The researchers believe that the planet's orbit had gradually deteriorated due to its gravitational interaction with the star, and hypothesized about what happened next.

"Then it starts grazing through the atmosphere of the star. At that point, the headwind of smashing through the stellar atmosphere takes over and the planet falls increasingly rapidly into the star," study co-author Morgan MacLeod, a postdoctoral fellow at the Harvard-Smithsonian Center for Astrophysics said.

"The planet both falls inward and gets stripped of its gaseous outer layers as it plows deeper into the star. Along the way, that smashing heats up and expels stellar gas, which gives rise to the light we see and the gas, dust and molecules that now surround the star," MacLeod said.

But they cannot be certain of the actual fatal events.

"In this case, we saw how the plunge of the planet affected the star, but we don't truly know for certain what happened to the planet. In astronomy there are lots of things way too big and way too 'out there' to do experiments on. We can't go to the lab and smash a star and planet together - that would be diabolical. But we can try to reconstruct what happened in computer models," MacLeod said.
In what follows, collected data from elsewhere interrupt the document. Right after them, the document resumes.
(** * Shadowsocks AEAD tunnel (src/aead.go): model and verified properties

    The file embeds [aead.go] function by function.  Byte slices are lists
    of integers; a Go slice that shares the tunnel's scratch array is a
    window of that array, so that aliasing between [c.cache] and
    [c.buffer] is visible.  The collaborators the code receives through
    interfaces ([io.ReadWriter], [cipher.AEAD], [hkdf], [rand.Reader]) are
    parameters: records of functions or section variables. *)

From Stdlib Require Import ZArith List Lia Bool Arith PeanoNat.
Import ListNotations.

(** ** Bytes, errors, results *)

(** A byte is an integer; the code's wrap-around ([b[i]++], [byte(x)]) is
    written out with [mod 256] where it happens. *)
Abbreviation byte := Z (only parsing).

Definition is_byte (b : byte) : Prop := (0 <= b < 256)%Z.

(** [const MaxPayload = 0x3FFF] *)
Definition MaxPayload : nat := Z.to_nat 16383.

(** The error values that travel through the tunnel. *)
Inductive error : Type :=
| EOF                      (* io.EOF *)
| ErrUnexpectedEOF         (* io.ErrUnexpectedEOF *)
| ErrTooLarge              (* errors.New of write, line 152 *)
| ErrAuth                  (* the AEAD's authentication failure *)
| ErrOther (code : nat).   (* any other error of a collaborator *)

(** What a call does: it returns, it panics (a Go run-time panic or an
    explicit [panic]), or the model's loop bound ran out. *)
Inductive outcome (A : Type) : Type :=
| Ret (a : A)
| Panic
| OutOfFuel.

Arguments Ret {A} a.
Arguments Panic {A}.
Arguments OutOfFuel {A}.

Definition bind {A B} (m : outcome A) (k : A -> outcome B) : outcome B :=
  match m with
  | Ret a => k a
  | Panic => Panic
  | OutOfFuel => OutOfFuel
  end.

Notation "x <- m ;; k" := (bind m (fun x => k))
  (at level 61, m at next level, right associativity).

(** ** The collaborators *)

(** [cipher.AEAD], with the key fixed inside the instance and no
    additional data (the tunnel always passes [nil]).  [Seal nonce
    plaintext] is the sealed text, [Open nonce ciphertext] the plaintext
    or the error. *)
Module cipher.
Record AEAD : Type := {
  Overhead : nat;
  Seal : list byte -> list byte -> list byte;
  Open : list byte -> list byte -> list byte + error
}.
None of our solar system's planets are close enough to the sun for their orbits to decay, as happened here. That does not mean that the sun will not eventually swallow any of them.

About five billion years from now, the sun is expected to expand outward in its red giant phase and could well engulf the innermost planets Mercury and Venus, and maybe even Earth. During this phase, a star blows off its outer layers, leaving just a core behind - a stellar remnant called a white dwarf.

Webb's new observations are giving clues about the planetary endgame.

"Our observations hint that maybe planets are more likely to meet their final fates by slowly spiraling in towards their host star instead of the star turning into a red giant to swallow them up. Our solar system seems to be relatively stable though, so we only have to worry about the sun becoming a red giant and swallowing us up," Lau said.